When you reach the line containing "Lemma batch_step_own op" in the data below, begin returning lines exactly as written, and stop once the line containing "destruct k as [|k]." has been returned.

### Entries provided
◇ ◇ ◇ ◇ ◇
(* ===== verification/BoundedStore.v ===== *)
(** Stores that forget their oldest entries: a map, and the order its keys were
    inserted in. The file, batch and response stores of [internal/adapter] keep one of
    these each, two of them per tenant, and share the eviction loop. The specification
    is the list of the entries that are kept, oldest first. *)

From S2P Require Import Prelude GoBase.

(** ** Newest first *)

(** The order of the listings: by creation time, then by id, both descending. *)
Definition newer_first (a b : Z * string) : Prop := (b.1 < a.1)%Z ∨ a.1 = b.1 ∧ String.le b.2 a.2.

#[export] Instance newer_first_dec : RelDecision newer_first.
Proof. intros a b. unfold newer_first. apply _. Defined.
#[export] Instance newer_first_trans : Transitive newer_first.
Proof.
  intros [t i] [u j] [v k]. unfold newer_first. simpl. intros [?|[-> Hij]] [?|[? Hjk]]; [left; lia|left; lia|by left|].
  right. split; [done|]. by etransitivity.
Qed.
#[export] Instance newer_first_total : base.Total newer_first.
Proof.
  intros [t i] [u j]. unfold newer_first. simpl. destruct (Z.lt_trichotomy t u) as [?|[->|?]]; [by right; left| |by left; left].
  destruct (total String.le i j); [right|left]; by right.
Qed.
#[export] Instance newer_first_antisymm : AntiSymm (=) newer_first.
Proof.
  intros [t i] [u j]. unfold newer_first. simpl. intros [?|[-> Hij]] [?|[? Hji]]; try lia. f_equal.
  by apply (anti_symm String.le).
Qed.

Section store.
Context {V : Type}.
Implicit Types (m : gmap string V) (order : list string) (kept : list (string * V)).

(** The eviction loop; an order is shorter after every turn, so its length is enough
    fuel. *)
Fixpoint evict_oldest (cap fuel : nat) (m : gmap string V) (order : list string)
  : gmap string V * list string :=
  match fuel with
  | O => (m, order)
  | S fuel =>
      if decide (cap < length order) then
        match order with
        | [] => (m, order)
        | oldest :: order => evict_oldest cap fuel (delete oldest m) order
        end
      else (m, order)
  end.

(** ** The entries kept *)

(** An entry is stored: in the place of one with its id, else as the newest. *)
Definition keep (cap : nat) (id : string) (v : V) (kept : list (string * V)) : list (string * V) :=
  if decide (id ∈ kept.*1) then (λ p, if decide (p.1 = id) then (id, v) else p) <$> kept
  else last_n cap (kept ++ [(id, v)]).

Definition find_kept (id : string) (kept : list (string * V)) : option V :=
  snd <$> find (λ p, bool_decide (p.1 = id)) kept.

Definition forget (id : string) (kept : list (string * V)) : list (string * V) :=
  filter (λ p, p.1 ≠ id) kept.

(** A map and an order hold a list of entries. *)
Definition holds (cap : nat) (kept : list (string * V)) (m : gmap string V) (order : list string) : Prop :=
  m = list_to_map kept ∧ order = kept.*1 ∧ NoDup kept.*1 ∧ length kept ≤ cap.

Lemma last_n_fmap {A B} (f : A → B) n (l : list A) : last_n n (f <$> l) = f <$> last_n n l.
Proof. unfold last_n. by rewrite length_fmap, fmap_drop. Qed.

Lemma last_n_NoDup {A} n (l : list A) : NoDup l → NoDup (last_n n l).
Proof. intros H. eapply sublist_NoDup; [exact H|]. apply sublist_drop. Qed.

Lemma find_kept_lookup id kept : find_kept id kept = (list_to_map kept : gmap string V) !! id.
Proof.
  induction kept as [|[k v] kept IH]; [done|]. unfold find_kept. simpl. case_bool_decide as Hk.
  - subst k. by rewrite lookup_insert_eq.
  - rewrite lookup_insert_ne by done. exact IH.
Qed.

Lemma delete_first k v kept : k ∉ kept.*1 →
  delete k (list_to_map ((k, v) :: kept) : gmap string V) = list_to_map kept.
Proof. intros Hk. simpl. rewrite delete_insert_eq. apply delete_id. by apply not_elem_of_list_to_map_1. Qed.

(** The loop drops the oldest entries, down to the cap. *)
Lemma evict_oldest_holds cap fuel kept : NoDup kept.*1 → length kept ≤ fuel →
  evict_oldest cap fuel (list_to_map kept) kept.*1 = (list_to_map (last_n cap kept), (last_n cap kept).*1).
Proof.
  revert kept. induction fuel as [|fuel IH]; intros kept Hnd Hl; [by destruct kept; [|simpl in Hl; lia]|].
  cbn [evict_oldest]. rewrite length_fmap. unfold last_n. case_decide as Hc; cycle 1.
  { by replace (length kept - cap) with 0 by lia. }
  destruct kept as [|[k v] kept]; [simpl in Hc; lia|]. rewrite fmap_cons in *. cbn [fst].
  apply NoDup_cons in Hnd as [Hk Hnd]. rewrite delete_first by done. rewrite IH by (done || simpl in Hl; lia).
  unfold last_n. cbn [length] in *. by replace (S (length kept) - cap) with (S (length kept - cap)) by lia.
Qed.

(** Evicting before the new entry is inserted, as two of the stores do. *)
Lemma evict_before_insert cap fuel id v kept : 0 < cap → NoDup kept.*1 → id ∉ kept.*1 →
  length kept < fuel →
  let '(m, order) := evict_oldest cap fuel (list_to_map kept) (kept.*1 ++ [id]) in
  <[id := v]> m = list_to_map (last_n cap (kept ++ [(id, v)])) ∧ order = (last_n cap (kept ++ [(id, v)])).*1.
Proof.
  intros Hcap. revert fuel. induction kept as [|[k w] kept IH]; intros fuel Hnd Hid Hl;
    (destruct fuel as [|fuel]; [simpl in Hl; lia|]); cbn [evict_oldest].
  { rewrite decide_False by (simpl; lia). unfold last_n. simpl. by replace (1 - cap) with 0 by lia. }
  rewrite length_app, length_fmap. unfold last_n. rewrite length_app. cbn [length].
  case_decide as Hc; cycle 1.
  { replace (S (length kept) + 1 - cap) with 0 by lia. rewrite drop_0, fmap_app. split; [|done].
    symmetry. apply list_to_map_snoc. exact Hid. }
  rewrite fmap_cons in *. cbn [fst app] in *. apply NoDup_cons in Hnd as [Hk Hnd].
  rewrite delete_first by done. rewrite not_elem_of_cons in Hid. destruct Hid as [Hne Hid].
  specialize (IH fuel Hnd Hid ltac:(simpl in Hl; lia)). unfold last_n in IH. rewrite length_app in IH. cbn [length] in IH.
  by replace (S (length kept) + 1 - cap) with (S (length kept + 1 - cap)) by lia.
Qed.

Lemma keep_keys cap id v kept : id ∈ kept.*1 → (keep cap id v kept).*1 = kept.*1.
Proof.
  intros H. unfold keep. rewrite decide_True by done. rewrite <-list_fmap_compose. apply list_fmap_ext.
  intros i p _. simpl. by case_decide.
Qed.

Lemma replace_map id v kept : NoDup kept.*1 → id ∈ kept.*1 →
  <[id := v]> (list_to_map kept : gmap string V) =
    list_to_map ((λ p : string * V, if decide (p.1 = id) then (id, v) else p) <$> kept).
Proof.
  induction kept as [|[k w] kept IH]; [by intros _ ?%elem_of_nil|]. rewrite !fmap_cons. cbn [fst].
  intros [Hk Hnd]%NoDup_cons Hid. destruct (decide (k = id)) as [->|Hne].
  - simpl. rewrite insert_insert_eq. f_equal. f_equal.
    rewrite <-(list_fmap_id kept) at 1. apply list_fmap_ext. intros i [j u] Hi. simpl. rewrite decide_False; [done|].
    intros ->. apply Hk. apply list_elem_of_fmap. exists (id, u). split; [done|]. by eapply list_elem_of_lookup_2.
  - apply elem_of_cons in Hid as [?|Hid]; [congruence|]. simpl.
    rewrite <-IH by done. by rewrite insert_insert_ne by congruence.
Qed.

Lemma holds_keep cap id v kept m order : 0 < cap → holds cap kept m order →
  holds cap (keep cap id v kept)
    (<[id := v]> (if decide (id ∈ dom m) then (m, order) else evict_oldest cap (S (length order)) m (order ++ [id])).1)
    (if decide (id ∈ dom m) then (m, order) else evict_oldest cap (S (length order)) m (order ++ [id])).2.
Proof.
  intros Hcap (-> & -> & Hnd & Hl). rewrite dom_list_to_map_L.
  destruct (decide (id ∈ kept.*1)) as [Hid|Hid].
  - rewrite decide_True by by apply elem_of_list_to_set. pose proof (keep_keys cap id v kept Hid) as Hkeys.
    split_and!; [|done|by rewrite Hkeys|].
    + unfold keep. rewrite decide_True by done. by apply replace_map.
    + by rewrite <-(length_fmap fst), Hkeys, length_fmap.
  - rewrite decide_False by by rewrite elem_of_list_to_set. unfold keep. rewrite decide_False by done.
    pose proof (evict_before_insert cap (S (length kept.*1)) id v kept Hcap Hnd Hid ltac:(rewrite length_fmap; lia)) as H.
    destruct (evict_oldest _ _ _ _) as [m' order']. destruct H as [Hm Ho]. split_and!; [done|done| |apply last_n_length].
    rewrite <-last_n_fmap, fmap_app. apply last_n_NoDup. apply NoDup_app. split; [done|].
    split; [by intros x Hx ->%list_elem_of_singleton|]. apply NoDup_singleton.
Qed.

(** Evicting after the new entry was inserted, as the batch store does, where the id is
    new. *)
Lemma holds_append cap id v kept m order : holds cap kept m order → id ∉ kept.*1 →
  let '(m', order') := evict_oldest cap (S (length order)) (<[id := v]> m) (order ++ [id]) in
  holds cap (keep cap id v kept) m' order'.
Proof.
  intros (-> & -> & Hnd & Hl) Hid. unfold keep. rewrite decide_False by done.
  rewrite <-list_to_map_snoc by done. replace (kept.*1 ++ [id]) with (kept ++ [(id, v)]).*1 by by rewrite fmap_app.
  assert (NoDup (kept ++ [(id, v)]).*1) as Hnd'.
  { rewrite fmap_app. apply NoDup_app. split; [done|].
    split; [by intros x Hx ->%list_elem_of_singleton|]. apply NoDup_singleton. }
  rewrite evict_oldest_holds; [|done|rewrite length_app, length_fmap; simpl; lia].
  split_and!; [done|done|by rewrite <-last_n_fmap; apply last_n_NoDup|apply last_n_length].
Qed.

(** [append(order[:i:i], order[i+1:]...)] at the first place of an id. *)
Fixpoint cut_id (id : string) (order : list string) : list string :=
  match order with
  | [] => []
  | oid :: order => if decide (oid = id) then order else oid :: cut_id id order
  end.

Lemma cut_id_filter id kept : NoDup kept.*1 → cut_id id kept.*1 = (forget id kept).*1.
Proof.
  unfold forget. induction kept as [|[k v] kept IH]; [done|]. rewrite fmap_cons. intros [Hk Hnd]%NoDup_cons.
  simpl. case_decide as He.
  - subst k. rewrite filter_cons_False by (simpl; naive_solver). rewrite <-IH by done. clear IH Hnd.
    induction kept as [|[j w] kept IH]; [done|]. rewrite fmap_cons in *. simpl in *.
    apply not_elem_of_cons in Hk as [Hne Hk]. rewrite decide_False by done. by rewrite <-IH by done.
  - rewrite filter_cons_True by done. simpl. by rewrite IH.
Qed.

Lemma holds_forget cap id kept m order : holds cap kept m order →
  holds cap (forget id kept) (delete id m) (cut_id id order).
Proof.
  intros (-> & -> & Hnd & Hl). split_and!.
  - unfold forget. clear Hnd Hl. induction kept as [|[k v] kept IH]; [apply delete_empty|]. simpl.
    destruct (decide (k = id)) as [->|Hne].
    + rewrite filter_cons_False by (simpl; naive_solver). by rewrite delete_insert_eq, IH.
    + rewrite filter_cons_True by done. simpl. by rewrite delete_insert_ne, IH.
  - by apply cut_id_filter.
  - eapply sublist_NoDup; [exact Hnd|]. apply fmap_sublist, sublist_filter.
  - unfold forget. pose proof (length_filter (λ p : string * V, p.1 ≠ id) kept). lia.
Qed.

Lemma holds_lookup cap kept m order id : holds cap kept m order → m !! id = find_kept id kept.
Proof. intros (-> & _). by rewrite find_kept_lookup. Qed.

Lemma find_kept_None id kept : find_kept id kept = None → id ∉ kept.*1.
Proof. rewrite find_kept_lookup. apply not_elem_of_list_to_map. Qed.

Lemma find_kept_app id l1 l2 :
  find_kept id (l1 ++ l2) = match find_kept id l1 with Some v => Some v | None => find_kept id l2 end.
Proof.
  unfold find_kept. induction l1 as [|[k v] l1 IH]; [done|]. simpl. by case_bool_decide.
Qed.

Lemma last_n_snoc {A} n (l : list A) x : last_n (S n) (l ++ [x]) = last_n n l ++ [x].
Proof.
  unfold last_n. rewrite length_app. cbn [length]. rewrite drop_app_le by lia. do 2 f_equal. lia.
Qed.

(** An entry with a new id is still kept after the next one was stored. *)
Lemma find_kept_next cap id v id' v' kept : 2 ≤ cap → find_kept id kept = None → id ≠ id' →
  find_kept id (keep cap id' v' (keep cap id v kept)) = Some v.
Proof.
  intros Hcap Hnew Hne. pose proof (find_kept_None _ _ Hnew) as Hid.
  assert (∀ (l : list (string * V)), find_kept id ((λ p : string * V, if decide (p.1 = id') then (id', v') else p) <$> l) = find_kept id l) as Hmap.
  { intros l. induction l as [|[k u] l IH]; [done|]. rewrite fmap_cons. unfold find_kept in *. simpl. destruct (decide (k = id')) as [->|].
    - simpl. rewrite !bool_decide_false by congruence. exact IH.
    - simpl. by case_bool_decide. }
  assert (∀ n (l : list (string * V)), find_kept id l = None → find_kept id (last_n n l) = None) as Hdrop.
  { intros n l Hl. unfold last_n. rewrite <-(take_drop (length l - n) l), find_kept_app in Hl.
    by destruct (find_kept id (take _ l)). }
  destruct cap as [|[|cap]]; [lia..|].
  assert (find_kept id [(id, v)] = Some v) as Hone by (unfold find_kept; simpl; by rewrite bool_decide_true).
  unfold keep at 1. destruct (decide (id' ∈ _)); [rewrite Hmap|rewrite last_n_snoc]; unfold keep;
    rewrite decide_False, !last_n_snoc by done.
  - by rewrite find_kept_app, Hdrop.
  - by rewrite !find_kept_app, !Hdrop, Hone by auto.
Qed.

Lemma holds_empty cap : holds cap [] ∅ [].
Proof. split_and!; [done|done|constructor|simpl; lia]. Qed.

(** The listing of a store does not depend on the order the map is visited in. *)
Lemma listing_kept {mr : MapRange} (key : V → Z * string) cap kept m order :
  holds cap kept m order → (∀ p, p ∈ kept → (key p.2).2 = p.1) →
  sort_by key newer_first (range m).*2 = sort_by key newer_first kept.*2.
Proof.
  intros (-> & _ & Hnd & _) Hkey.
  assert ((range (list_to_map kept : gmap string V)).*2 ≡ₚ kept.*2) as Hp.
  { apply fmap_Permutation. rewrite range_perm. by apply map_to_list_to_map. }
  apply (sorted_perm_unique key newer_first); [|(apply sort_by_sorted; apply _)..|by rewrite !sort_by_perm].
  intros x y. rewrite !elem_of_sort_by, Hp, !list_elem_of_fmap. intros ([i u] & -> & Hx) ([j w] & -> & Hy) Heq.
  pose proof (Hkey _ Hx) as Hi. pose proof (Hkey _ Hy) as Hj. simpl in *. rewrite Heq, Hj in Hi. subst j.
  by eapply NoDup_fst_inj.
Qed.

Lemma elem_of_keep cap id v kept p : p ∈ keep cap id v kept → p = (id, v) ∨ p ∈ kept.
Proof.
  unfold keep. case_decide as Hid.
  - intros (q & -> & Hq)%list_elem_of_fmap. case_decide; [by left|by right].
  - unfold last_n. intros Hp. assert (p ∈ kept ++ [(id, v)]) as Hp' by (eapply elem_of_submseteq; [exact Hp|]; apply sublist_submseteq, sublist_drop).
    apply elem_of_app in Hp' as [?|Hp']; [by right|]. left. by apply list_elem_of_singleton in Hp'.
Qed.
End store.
◇ ◇ ◇ ◇ ◇
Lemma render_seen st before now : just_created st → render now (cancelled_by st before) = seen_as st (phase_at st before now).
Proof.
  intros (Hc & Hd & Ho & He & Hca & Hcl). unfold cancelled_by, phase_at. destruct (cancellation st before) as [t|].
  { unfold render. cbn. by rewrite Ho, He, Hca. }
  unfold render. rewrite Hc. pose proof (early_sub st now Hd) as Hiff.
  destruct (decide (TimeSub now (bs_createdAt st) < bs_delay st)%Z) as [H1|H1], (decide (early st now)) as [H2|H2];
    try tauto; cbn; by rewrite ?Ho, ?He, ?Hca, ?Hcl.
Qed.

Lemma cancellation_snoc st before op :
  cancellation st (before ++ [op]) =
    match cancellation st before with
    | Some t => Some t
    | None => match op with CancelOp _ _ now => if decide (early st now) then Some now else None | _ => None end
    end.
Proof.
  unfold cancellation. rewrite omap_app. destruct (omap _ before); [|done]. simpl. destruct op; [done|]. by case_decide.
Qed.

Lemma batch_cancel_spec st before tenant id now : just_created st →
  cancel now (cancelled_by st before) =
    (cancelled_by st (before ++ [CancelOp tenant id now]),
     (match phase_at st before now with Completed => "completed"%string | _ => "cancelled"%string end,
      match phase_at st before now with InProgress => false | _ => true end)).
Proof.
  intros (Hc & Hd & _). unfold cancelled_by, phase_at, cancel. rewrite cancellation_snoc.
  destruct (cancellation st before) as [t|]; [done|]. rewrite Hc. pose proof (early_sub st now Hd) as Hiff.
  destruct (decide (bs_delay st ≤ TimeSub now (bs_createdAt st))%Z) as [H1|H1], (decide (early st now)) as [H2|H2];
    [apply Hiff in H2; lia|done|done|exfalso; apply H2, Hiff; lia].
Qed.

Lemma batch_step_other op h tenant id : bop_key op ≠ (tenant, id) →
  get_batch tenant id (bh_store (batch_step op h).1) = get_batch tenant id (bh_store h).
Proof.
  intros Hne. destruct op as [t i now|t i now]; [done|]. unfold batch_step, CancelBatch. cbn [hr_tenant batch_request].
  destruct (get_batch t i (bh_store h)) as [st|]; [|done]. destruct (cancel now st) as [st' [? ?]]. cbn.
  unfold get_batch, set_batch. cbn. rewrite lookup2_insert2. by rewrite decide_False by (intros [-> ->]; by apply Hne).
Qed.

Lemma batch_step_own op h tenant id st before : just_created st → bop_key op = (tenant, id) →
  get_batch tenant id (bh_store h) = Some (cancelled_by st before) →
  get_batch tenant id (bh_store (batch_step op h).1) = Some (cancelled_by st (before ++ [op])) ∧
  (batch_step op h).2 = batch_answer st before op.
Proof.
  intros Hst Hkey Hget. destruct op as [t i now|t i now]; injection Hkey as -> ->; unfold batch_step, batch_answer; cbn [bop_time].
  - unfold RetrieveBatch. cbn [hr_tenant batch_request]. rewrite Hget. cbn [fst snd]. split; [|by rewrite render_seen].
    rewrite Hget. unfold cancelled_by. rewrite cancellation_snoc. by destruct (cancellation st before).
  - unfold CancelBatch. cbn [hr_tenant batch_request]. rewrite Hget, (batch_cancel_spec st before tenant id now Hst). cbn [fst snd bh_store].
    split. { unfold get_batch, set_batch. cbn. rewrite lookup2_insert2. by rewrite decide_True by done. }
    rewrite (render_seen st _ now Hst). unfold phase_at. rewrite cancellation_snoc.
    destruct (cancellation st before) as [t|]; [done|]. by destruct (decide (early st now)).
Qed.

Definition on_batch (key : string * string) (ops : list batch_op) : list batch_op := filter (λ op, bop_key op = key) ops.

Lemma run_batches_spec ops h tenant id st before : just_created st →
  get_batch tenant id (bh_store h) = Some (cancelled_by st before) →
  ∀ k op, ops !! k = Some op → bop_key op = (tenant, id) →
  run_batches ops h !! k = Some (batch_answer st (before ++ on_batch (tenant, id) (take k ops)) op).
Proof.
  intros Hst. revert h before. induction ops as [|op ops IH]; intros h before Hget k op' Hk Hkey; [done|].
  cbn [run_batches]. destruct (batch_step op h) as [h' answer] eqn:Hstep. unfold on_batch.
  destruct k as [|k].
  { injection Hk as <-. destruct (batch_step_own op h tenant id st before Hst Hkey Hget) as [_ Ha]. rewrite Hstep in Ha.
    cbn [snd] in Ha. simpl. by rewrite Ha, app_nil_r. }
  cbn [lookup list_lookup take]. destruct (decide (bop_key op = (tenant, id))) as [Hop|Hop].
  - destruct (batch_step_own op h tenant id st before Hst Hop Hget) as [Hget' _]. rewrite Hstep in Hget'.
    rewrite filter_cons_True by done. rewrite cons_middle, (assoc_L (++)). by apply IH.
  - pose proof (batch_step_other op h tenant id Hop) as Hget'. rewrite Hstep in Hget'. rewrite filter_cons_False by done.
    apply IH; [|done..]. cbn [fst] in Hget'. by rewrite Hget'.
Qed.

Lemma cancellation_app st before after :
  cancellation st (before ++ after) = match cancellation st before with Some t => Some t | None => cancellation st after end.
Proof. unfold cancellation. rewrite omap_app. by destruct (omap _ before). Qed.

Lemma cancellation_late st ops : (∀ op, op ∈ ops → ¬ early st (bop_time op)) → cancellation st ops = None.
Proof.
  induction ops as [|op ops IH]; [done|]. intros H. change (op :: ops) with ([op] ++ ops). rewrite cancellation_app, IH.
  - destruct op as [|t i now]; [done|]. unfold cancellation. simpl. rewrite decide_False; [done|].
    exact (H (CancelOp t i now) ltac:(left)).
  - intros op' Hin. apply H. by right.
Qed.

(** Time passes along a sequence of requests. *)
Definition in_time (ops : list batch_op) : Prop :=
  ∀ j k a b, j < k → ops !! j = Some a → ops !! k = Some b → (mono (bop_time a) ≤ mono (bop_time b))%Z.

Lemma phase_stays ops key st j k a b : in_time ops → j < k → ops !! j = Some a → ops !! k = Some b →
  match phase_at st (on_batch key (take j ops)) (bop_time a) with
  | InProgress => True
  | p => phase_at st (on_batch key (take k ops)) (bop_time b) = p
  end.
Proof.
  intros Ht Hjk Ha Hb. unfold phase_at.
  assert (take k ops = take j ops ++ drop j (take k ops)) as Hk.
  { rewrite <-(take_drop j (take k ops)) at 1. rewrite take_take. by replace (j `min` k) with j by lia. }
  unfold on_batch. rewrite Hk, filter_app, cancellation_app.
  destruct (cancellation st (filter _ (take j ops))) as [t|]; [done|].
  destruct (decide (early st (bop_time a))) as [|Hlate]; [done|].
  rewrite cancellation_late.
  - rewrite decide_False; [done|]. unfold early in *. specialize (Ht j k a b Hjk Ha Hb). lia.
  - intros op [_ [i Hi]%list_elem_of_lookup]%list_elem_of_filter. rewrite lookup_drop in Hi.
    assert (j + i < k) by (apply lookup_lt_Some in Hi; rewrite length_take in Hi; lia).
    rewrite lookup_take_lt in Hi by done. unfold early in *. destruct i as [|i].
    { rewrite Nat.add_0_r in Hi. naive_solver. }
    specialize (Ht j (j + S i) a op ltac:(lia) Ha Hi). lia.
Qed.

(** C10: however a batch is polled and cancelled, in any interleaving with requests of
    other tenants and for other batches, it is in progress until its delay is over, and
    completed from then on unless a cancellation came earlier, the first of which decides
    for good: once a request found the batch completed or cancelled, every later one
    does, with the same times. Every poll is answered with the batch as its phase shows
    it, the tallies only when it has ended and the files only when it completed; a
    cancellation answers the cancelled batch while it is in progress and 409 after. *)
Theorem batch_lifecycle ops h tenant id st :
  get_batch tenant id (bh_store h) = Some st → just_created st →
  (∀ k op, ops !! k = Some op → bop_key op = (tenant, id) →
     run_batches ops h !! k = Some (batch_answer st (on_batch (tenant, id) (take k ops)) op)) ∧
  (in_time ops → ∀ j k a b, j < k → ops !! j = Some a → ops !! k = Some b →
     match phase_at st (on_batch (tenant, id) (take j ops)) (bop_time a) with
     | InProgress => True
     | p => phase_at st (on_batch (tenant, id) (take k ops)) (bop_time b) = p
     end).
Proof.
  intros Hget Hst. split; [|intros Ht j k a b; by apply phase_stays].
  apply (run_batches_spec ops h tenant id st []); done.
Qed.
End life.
◇ ◇ ◇ ◇ ◇
### Your solution
Lemma batch_step_own op h tenant id st before : just_created st → bop_key op = (tenant, id) →
  get_batch tenant id (bh_store h) = Some (cancelled_by st before) →
  get_batch tenant id (bh_store (batch_step op h).1) = Some (cancelled_by st (before ++ [op])) ∧
  (batch_step op h).2 = batch_answer st before op.
Proof.
  intros Hst Hkey Hget. destruct op as [t i now|t i now]; injection Hkey as -> ->; unfold batch_step, batch_answer; cbn [bop_time].
  - unfold RetrieveBatch. cbn [hr_tenant batch_request]. rewrite Hget. cbn [fst snd]. split; [|by rewrite render_seen].
    rewrite Hget. unfold cancelled_by. rewrite cancellation_snoc. by destruct (cancellation st before).
  - unfold CancelBatch. cbn [hr_tenant batch_request]. rewrite Hget, (batch_cancel_spec st before tenant id now Hst). cbn [fst snd bh_store].
    split. { unfold get_batch, set_batch. cbn. rewrite lookup2_insert2. by rewrite decide_True by done. }
    rewrite (render_seen st _ now Hst). unfold phase_at. rewrite cancellation_snoc.
    destruct (cancellation st before) as [t|]; [done|]. by destruct (decide (early st now)).
Qed.

Definition on_batch (key : string * string) (ops : list batch_op) : list batch_op := filter (λ op, bop_key op = key) ops.

Lemma run_batches_spec ops h tenant id st before : just_created st →
  get_batch tenant id (bh_store h) = Some (cancelled_by st before) →
  ∀ k op, ops !! k = Some op → bop_key op = (tenant, id) →
  run_batches ops h !! k = Some (batch_answer st (before ++ on_batch (tenant, id) (take k ops)) op).
Proof.
  intros Hst. revert h before. induction ops as [|op ops IH]; intros h before Hget k op' Hk Hkey; [done|].
  cbn [run_batches]. destruct (batch_step op h) as [h' answer] eqn:Hstep. unfold on_batch.
  destruct k as [|k].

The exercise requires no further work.